# Payara Barracuda



## metallicaRules (Nov 24, 2005)

I am not really sure what they r or anything but they look like man eaters i was wondering how big a tank i needed for these guys or can they even by in a aquarium. also r they compatable with other fish in they tank or do they need to be alone. all my fish are on they signature. Any other info would be good. Thank You!

sorry i couldnt get a pic on here for ya


----------



## Jack Herer (Sep 28, 2005)

are u talking about payara charachin? the one with madd teeth...if u are well its very rare that it will get over 12 inches in home aquarium...actually it will die before that....they dont last very long in home aquaria...but beautiful fish none the less...


----------



## t_rent8 (Dec 15, 2005)

they are not true barracudas but can be kept with fresh water cudas and hujeta gars on other forums there are pics of 24'' payara and ya probably need a pretty big tank for that


----------



## jan (Apr 24, 2004)

The name Payara isn't accurate. It's a native name. Payara's are characins and belongs to the Hydrolycus family. By hart I thought that there were 4 different species, but I'm not 100% sure about this. The most welknown is the Hydrolycus scomberoides. An impressive fish with matching dental works.

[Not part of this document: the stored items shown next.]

(* ===== verification/FuzzChunks.v ===== *)
(** * The chunk harness

    [src/fuzz/fuzz_chunk_boundaries.c]: feeds a decoder any bytes, once at once
    and once cut in two, counts the callbacks in an [int] each (an overflow is
    undefined), and calls [abort] when the two ways differ. *)

From S2P Require Import Prelude Status Buffer Crc Reader Rational Model Source Frame Validate Header Decoder Parse ParseRule ParseSplit Samples Feed Chunks Harness FuzzDecoder.

Record event_count : Set := mk_events {
  records : Z;
  streams : Z;
  packets : Z
}.

Definition INT_MAX : Z := 2 ^ 31 - 1.

(** [+= 1] on an [int]. *)
Definition int_incr (n : Z) : outcome Z := _ ← assert_def (n <? INT_MAX); Done (n + 1).

(** The counters the callbacks share; [Undef] after an overflow. *)
Definition on_record (_ : tide_record_event) (count : outcome event_count) : tide_status * outcome event_count :=
  (TIDE_STATUS_OK, count ← count; n ← int_incr (records count); Done (mk_events n (streams count) (packets count))).
Definition on_stream (_ : tide_stream_info) (count : outcome event_count) : tide_status * outcome event_count :=
  (TIDE_STATUS_OK, count ← count; n ← int_incr (streams count); Done (mk_events (records count) n (packets count))).
Definition on_packet (_ : tide_packet_info) (count : outcome event_count) : tide_status * outcome event_count :=
  (TIDE_STATUS_OK, count ← count; n ← int_incr (packets count); Done (mk_events (records count) (streams count) n)).

Definition callbacks : tide_callbacks (outcome event_count) :=
  mk_callbacks (Some on_record) (Some on_stream) (Some on_packet) None.

Definition decoded : Type := tide_status * outcome event_count * heap.

Definition decode_once (data : option (list byte)) (size : Z) (events : outcome event_count) (h : heap) : aborting decoded :=
  let '(status, decoder, h) := tide_decoder_init (Some None) None (Some callbacks) h in
  if negb (bool_decide (status = TIDE_STATUS_OK)) then mret (status, events, h)
  else
    '(status, decoder, consumed, events, h) ← calling (tide_decoder_feed decoder data size true (Some 0) events h);
    consumed ← calling (deref consumed);
    if negb (consumed =? size) then c_abort
    else
      let _ := tide_decoder_destroy decoder in
      mret (status, events, h).

Definition decode_split (data : list byte) (size split : Z) (events : outcome event_count) (h : heap) : aborting decoded :=
  let '(status, decoder, h) := tide_decoder_init (Some None) None (Some callbacks) h in
  if negb (bool_decide (status = TIDE_STATUS_OK)) then mret (status, events, h)
  else
    first ← calling (span data 0 split);
    '(status, decoder, consumed, events, h) ← calling (tide_decoder_feed decoder (Some first) split false (Some 0) events h);
    consumed ← calling (deref consumed);
    if negb (bool_decide (status = TIDE_STATUS_OK)) || negb (consumed =? split) then
      let _ := tide_decoder_destroy decoder in
      mret (status, events, h)
    else
      rest ← calling (span data split (size -u split));
      '(status, decoder, consumed, events, h) ← calling (tide_decoder_feed decoder (Some rest) (size -u split) true (Some consumed) events h);
      consumed ← calling (deref consumed);
      if negb (consumed =? size -u split) then c_abort
      else
        let _ := tide_decoder_destroy decoder in
        mret (status, events, h).

Definition same_counts (a b : event_count) : bool :=
  (records a =? records b) && (streams a =? streams b) && (packets a =? packets b).

Definition run_one (data : list byte) (size : Z) (h : heap) : aborting (Z * heap) :=
  let zero := Done (mk_events 0 0 0) in
  if size <? 2 then mret (0, h)
  else
    rest ← calling (span data 1 (size -u 1));
    '(a, contiguous, h) ← decode_once (Some rest) (size -u 1) zero h;
    first ← calling (load data 0);
    '(b, chunked, h) ← decode_split rest (size -u 1) (first mod size) zero h;
    contiguous ← calling contiguous;
    chunked ← calling chunked;
    if negb (bool_decide (a = b)) || negb (same_counts contiguous chunked) then c_abort
    else mret (0, h).

Definition LLVMFuzzerTestOneInput (data : list byte) (size : Z) (h : heap) : aborting (Z * heap) := run_one data size h.

Definition main (h : heap) : aborting (Z * heap) := run_one [x00] 1 h.

(** A split in the middle of the descriptor. *)
Example fuzz_chunks_sample : run_one (x32 :: sample_file) 213 [] = Done (Some (0, [])).
Proof. vm_compute. reflexivity. Qed.
Example fuzz_chunks_counts : exists h, decode_split sample_file 212 50 (Done (mk_events 0 0 0)) []
  = Done (Some (TIDE_STATUS_OK, Done (mk_events 3 1 1), h)).
Proof. eexists. vm_compute. reflexivity. Qed.


(** ** The counters do not overflow *)

Definition total (c : event_count) : Z := records c + streams c + packets c.
Definition counts (c : event_count) : Prop := 0 <= records c /\ 0 <= streams c /\ 0 <= packets c.

(** At position [n] of a file whose bytes an [int] can count. *)
Definition counted (n : Z) (s : pstate (outcome event_count)) : Prop :=
  n <= INT_MAX -> exists c, ps_user s = Done c /\ counts c /\ total c <= n.

Lemma counted_after {X} (f : X -> outcome event_count -> tide_status * outcome event_count) x n s :
  (forall c, counts c -> total c < INT_MAX -> exists c', (f x (Done c)).2 = Done c' /\ counts c' /\ total c' = total c + 1) ->
  counted n s -> counted (n + 1) (after (Some f) x s).
Proof.
  intros Hf Hi Hn. destruct (Hi ltac:(lia)) as (c & E & Hc & Ht). destruct (Hf c Hc ltac:(lia)) as (c' & Hu & Hc' & Ht').
  exists c'. cbn [after set_user ps_user]. rewrite E. split; [exact Hu|]. split; [exact Hc'|lia].
Qed.

Ltac count_one :=
  intros [r t p] (H1 & H2 & H3) Ht; unfold total in *; cbn in *; unfold int_incr, assert_def;
  rewrite (proj2 (Z.ltb_lt _ _)) by lia; eexists; split; [reflexivity|]; unfold counts, total; cbn; lia.

Lemma parse_counts limits data fuel cursor end_ depth s :
  parse_range limits data fuel cursor end_ depth -> ready limits s -> counted cursor s ->
  wp (tide_parse_records limits callbacks fuel data cursor end_ depth s) (fun r => counted end_ r.2).
Proof.
  intros (Hd & Hl & Hc & He & Hf & Hd8 & Hdep) Hr Hi.
  eapply wp_mono; [apply (parse_rule limits callbacks data Hd ltac:(apply Hl) counted); auto|intros r H; apply H].
  - intros n m s' Hn H Hm. destruct (H ltac:(lia)) as (c & E & Hc' & Ht). exists c. split; [exact E|]. split; [exact Hc'|lia].
  - intros n f s' _. apply counted_after. count_one.
  - intros n x s' _ _ _ _ H. apply counted_after; [count_one|exact H].
  - intros n x s' _ _ _. apply counted_after. count_one.
Qed.

Lemma one_shot_counts data st s : zlen data <= INT_MAX ->
  one_shot tide_limits_default callbacks (Done (mk_events 0 0 0)) data = Done (st, s) ->
  exists c, ps_user s = Done c.
Proof.
  intros Hn. unfold one_shot. assert (Ha : parse_args (Some data) (zlen data) tide_limits_default (Some zero_error) (Some 0)).
  { split; [reflexivity|]. split; [unfold INT_MAX in Hn; lia|]. split; [apply limits_default_typed|]. split; eexists; reflexivity. }
  destruct (parse_bytes_cases (Some tide_limits_default) (Some callbacks) (Some data) (zlen data) true
    (Done (mk_events 0 0 0)) _ _ [] Ha) as [(st' & s' & -> & _ & Hu & _)|(bytes & [= <-] & Hsz & ->)].
  { intros [= _ <-]. eauto. }
  assert (Hi : counted TIDE_HEADER_SIZE (start_state (Done (mk_events 0 0 0)) [])).
  { intros _. eexists. split; [reflexivity|]. unfold counts, total, TIDE_HEADER_SIZE. cbn. lia. }
  pose proof Ha as (_ & Hm & Hl & _).
  destruct (wp_inv _ _ (parse_counts tide_limits_default data _ _ _ _ _ (start_range _ data _ Hl eq_refl Hsz Hm)
    (start_ready _ _ []) Hi)) as ([st' s'] & Hrun & Hc).
  change (default tide_limits_default (Some tide_limits_default)) with tide_limits_default.
  change (default no_callbacks (Some callbacks)) with callbacks. rewrite Hrun. intros [= _ <-].
  destruct (Hc Hn) as (c & E & _). eauto.
Qed.

(** ** Both ways of feeding *)

Lemma chunk_callbacks_never_truncated : never_truncated callbacks.
Proof. split; [|split]; intros f x u [= <-]; discriminate. Qed.

Section both.
Context (data : list byte) (Hle : zlen data <= aggregate_limit).
Let events0 : outcome event_count := Done (mk_events 0 0 0).

(** What feeding the whole gives, either way. *)
Definition decodes_to (r : decoded) : Prop :=
  exists st s, one_shot tide_limits_default callbacks events0 data = Done (st, s) /\ r = (st, ps_user s, []).

Lemma decode_once_spec : exists r, decode_once (Some data) (zlen data) events0 [] = Done (Some r) /\ decodes_to r.
Proof.
  unfold decode_once. cbn [tide_decoder_init alloc negb]. rewrite bool_decide_eq_true_2 by reflexivity. cbn [negb].
  destruct (feed_whole tide_limits_default callbacks events0 limits_default_typed eq_refl data (Some 0)
    (within_capacity _ Hle)) as (st & impl & user & Hrun & Hshot).
  change (new_decoder (Some tide_limits_default) (Some callbacks)) with (new_decoder None (Some callbacks)) in Hrun.
  rewrite Hrun, calling_done. cbn [option_map deref]. rewrite calling_done, Z.eqb_refl. cbn [negb].
  eexists. split; [reflexivity|]. eexists _, _. split; [exact Hshot|reflexivity].
Qed.

Lemma decode_split_spec split_ : 0 <= split_ <= zlen data ->
  exists r, decode_split data (zlen data) split_ events0 [] = Done (Some r) /\ decodes_to r.
Proof.
  intros Hs. unfold decode_split. cbn [tide_decoder_init alloc negb]. rewrite bool_decide_eq_true_2 by reflexivity. cbn [negb].
  assert (Hz : zlen data < 2 ^ 64) by (unfold aggregate_limit in Hle; cbn in Hle; lia).
  rewrite (wrap64_small (zlen data - split_)) by zlia. rewrite !span_done by lia. rewrite calling_done.
  set (a := slice data 0 split_). set (b := slice data split_ (zlen data - split_)).
  assert (Ha : zlen a = split_) by (apply zlen_slice; lia). assert (Hb : zlen b = zlen data - split_) by (apply zlen_slice; lia).
  assert (Hab : a ++ b = data).
  { unfold a, b. transitivity (slice data 0 (split_ + (zlen data - split_))); [rewrite slice_split by lia; reflexivity|].
    replace (split_ + (zlen data - split_)) with (zlen data) by lia. apply slice_full. }
  destruct (feed_appends tide_limits_default callbacks events0 _ events0 [] a false (Some 0)
    (new_in_feed _ _ _ limits_default_typed)) as (impl1 & Hin1 & Hrun1); [apply within_capacity; change (zlen (@nil byte)) with 0; lia|].
  change (new_decoder (Some tide_limits_default) (Some callbacks)) with (new_decoder None (Some callbacks)) in Hrun1.
  rewrite Ha in Hrun1. rewrite Hrun1. clear Hrun1.
  destruct (fed_more tide_limits_default callbacks events0 limits_default_typed chunk_callbacks_never_truncated eq_refl impl1 events0 _ Hin1) as (st & impl & user & Hfed & Hst).
  unfold feed_buffered. cbn [negb]. rewrite Hfed, bind_done, calling_done. cbn [option_map deref]. rewrite calling_done, Z.eqb_refl. cbn [negb].
  rewrite orb_false_r. destruct Hst as [[-> Hin]|[Hok Hshot]].
  2: { rewrite bool_decide_eq_false_2 by exact Hok. cbn [negb]. eexists. split; [reflexivity|]. exists st, (parse_state impl user []). split; [|reflexivity].
       rewrite <- Hab at 1. apply Hshot. cbn [app]. split; [apply agree_app|]. rewrite zlen_app. lia. }
  rewrite bool_decide_eq_true_2 by reflexivity. cbn [negb]. rewrite calling_done.
  destruct (feed_appends tide_limits_default callbacks events0 _ user _ b true (Some split_) Hin) as (impl2 & Hin2 & Hrun2).
  { apply within_capacity. cbn [app]. lia. }
  rewrite Hb in Hrun2. rewrite Hrun2. cbn [app] in Hin2. rewrite Hab in Hin2.
  destruct (fed_last tide_limits_default callbacks events0 limits_default_typed eq_refl impl2 user data Hin2) as (st' & impl' & user' & Hlast & Hshot).
  unfold feed_buffered. cbn [negb]. rewrite Hlast, bind_done, calling_done. cbn [option_map deref]. rewrite calling_done, Z.eqb_refl. cbn [negb].
  eexists. split; [reflexivity|]. eexists _, _. split; [exact Hshot|reflexivity].
Qed.
End both.

Lemma load_byte m i : 0 <= i < zlen m -> exists v, load m i = Done v /\ 0 <= v < 256.
Proof.
  intros Hi. unfold load, zlen in *. rewrite (proj2 (Z.leb_le _ _)) by lia.
  destruct (lookup_lt_is_Some_2 m (Z.to_nat i) ltac:(lia)) as [b ->]. eexists. split; [reflexivity|apply u8_range].
Qed.

Lemma fuzz_chunks_spec (data : list byte) : zlen data < 2 ^ 64 ->
  run_one data (zlen data) [] = Done (if zlen data <=? aggregate_limit + 1 then Some (0, []) else None).
Proof.
  intros Hm. unfold run_one. destruct (Z.ltb_spec (zlen data) 2) as [|Hlong].
  { rewrite (proj2 (Z.leb_le _ _)); [reflexivity|]. unfold aggregate_limit. cbn. lia. }
  rewrite !(wrap64_small (zlen data - 1)) by zlia. rewrite span_done, calling_done by lia.
  set (rest := slice data 1 (zlen data - 1)). assert (Hr : zlen rest = zlen data - 1) by (apply zlen_slice; lia). rewrite <- Hr.
  destruct (Z.leb_spec (zlen data) (aggregate_limit + 1)) as [Hle|Hgt].
  2: { unfold decode_once. cbn [tide_decoder_init alloc negb]. rewrite bool_decide_eq_true_2 by reflexivity. cbn [negb].
       destruct (feed_refused (Some callbacks) (Done (mk_events 0 0 0)) rest true ltac:(lia)) as (d & h & ->).
       rewrite calling_done. cbn [deref]. rewrite calling_done. destruct (Z.eqb_spec 0 (zlen rest)); [lia|reflexivity]. }
  destruct (decode_once_spec rest ltac:(lia)) as (r1 & -> & st & s & Hs & ->).
  destruct (load_byte data 0 ltac:(lia)) as (v & -> & Hv).
  destruct (decode_split_spec rest ltac:(lia) (v mod zlen data)) as (r2 & Hr2 & st' & s' & Hs' & ->).
  { pose proof (Z.mod_pos_bound v (zlen data) ltac:(lia)). lia. }
  rewrite Hs in Hs'. injection Hs' as <- <-.
  destruct (one_shot_counts rest st s) as (c & Hc); [unfold aggregate_limit, INT_MAX in *; cbn in Hle; lia|exact Hs|].
  rewrite returned_bind, calling_done, Hr2, returned_bind, Hc, !calling_done.
  rewrite bool_decide_eq_true_2 by reflexivity. unfold same_counts. rewrite !Z.eqb_refl. reflexivity.
Qed.

(** ** Both harnesses *)

(** C31: with memory to spare, the decoder and the chunk harness find nothing:
    on every input they return 0 when it fits the decoder's buffer, so that the
    bytes are consumed, the valid prefix of an accepted input is all of it,
    status and number of callbacks do not depend on where the input is cut and
    no counter overflows; on larger input, and on no other, they abort, as the
    refused bytes are not consumed.  The program of the decoder harness exits
    with 1 when the file cannot be read and with 0 otherwise. *)
Theorem decoder_harnesses_pass (data : list byte) (argv : list string) (files : string -> input_file) :
  zlen data < 2 ^ 64 -> zlen argv = 2 -> in_tell (files (default ""%string (argv !! 1%nat))) <= aggregate_limit ->
  FuzzDecoder.LLVMFuzzerTestOneInput (Some data) (zlen data) [] = Done (if zlen data <=? aggregate_limit then Some (0, []) else None) /\
  FuzzChunks.LLVMFuzzerTestOneInput data (zlen data) [] = Done (if zlen data <=? aggregate_limit + 1 then Some (0, []) else None) /\
  FuzzDecoder.main argv files [] =
    Done (Some (if bool_decide (file_status (files (default ""%string (argv !! 1%nat))) = TIDE_STATUS_OK) then 0 else 1, [])) /\
  FuzzChunks.main [] = Done (Some (0, [])).
Proof.
  intros Hm Hargc Ht. split; [exact (fuzz_decoder_spec data Hm)|]. split; [exact (fuzz_chunks_spec data Hm)|].
  split; [exact (fuzz_decoder_main_spec argv files Hargc Ht)|reflexivity].
Qed.

Lemma decoder_harnesses_pass_witness :
  zlen sample_file < 2 ^ 64 /\
  FuzzDecoder.LLVMFuzzerTestOneInput (Some sample_file) 212 [] = Done (Some (0, [])) /\
  FuzzChunks.LLVMFuzzerTestOneInput sample_file 212 [] = Done (Some (0, [])) /\
  FuzzDecoder.main ["fuzz_decoder"; "sample.tide"]%string (fun _ => readable sample_file) [] = Done (Some (0, [])).
Proof.
  split; [reflexivity|].
  destruct (decoder_harnesses_pass sample_file ["fuzz_decoder"; "sample.tide"]%string (fun _ => readable sample_file)
    eq_refl eq_refl ltac:(vm_compute; discriminate)) as (H1 & H2 & H3 & _).
  split; [exact H1|]. split; [exact H2|exact H3].
Defined.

I wouldn't suggest that you keep this specie with smaller fish, since these will be seen as food. The scomberoides will grow to app. 1 metre in the wild. The Opefe page has a very nice read about the Hydrolycus.

* Since this fish can grow to a metre, this topic is moved to the tankbuster forum


----------



## Feeder_Phish (Apr 15, 2005)

most people have a hard time caring for these fish because they "mysteriously" die at around 11-12+ and its rare to find one thats bigger than 12


----------